[ACTIVITY]
Would you output the entries below only from the line containing "pose proof (steps_alone ka la wa w) as Ha." through the line containing "destruct (Interleaving.steps 4 (Interleaving.start", exactly as they stand and with both ends included?

Top of DATASET RECORDS

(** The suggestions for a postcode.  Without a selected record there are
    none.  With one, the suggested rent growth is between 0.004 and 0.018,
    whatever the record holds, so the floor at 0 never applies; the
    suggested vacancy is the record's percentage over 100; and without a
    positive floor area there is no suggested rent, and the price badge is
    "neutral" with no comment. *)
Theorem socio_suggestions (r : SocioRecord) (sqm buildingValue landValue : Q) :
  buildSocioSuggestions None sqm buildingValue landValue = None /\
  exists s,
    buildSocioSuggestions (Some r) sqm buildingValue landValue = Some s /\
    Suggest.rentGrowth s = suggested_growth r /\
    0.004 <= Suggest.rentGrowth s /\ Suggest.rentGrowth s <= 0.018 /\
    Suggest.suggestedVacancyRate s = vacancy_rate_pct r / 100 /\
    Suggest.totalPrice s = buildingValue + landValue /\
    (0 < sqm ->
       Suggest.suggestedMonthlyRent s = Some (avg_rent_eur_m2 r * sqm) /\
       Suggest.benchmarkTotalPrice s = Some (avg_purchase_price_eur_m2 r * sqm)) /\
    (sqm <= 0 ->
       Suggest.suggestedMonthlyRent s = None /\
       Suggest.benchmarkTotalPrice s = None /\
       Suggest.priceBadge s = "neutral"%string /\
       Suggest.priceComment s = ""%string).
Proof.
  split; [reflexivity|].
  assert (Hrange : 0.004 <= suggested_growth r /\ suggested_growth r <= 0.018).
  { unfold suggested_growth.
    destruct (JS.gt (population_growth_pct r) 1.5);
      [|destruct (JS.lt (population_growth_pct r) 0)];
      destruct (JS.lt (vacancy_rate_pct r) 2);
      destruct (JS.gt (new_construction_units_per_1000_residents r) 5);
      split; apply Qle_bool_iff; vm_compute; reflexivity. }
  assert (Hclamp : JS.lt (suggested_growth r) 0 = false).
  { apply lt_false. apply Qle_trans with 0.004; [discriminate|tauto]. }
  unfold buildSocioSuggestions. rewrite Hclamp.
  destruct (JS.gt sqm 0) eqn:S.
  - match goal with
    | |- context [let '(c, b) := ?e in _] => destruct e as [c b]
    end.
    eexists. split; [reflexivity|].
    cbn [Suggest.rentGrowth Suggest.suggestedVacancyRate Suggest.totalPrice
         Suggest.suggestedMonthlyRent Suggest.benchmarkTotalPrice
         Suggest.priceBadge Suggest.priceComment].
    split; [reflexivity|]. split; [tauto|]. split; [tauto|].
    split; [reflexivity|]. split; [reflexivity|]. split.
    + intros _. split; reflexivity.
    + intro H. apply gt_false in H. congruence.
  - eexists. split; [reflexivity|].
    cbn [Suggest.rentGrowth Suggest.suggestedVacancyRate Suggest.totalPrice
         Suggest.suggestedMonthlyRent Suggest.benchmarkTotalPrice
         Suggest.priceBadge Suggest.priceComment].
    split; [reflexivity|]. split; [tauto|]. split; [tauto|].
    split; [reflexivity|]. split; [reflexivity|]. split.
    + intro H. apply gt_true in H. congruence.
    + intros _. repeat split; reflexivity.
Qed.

Bottom of DATASET RECORDS
Top of DATASET RECORDS

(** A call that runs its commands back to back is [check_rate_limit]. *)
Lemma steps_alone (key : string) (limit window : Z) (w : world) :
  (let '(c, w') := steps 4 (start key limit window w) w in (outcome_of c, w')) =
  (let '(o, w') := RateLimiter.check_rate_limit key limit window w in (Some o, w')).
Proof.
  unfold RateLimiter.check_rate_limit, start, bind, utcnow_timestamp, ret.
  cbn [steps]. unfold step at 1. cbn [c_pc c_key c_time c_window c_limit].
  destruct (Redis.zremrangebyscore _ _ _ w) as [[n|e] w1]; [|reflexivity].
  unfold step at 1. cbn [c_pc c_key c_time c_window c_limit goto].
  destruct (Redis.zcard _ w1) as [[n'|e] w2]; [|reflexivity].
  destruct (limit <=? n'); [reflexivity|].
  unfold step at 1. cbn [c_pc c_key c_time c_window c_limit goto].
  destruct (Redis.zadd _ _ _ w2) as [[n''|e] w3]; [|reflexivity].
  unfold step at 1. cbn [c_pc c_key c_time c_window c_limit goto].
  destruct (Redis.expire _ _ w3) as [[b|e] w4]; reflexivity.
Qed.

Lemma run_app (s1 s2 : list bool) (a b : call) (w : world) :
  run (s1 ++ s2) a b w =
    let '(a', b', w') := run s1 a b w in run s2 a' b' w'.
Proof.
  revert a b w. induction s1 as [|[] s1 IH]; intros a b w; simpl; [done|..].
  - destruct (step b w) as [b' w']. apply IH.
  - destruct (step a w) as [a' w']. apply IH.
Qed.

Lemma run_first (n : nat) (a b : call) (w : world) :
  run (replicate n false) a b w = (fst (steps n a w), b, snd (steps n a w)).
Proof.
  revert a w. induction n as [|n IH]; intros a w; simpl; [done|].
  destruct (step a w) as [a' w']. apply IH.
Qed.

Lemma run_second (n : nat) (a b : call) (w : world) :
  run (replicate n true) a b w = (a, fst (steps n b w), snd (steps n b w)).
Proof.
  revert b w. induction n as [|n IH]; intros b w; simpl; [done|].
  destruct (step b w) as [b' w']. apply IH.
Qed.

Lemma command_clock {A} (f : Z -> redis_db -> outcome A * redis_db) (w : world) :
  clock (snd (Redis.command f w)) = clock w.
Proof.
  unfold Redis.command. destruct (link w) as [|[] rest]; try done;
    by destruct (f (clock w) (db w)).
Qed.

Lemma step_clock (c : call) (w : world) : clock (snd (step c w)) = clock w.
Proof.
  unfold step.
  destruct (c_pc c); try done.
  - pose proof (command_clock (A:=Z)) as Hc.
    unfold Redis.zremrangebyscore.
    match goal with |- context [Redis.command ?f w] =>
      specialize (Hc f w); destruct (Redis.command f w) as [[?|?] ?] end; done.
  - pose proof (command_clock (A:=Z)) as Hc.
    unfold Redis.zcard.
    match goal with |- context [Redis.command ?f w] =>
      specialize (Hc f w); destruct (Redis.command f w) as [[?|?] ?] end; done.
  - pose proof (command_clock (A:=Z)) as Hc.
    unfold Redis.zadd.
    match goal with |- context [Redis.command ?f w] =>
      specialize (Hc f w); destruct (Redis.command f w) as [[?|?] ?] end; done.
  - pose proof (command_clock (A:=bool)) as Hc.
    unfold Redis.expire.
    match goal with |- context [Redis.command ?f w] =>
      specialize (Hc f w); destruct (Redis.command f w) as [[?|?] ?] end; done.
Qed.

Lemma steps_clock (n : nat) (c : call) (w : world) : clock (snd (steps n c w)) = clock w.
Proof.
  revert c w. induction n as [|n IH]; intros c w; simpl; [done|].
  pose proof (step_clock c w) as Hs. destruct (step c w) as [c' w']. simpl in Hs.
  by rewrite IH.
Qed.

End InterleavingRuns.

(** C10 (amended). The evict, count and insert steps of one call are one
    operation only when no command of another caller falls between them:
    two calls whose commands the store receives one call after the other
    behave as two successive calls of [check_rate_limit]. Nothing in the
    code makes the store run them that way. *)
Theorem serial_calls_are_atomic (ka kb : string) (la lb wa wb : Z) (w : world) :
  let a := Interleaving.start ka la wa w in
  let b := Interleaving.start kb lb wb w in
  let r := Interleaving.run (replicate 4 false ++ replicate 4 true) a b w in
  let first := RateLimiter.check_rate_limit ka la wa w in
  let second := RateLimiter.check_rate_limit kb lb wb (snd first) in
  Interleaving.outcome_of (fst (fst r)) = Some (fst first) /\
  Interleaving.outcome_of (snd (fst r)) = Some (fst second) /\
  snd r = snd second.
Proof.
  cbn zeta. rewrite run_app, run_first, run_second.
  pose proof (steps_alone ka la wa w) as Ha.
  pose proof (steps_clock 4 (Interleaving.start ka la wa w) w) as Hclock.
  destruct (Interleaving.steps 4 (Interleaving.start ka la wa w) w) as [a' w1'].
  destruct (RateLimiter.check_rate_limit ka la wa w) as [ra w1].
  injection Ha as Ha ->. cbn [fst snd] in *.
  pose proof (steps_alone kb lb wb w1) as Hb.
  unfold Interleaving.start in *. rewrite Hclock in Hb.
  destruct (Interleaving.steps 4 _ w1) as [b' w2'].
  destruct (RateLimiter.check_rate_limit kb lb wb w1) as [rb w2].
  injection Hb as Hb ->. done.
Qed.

Bottom of DATASET RECORDS

[YOUR SOLUTION]
  pose proof (steps_alone ka la wa w) as Ha.
  pose proof (steps_clock 4 (Interleaving.start ka la wa w) w) as Hclock.
  destruct (Interleaving.steps 4 (Interleaving.start ka la wa w) w) as [a' w1'].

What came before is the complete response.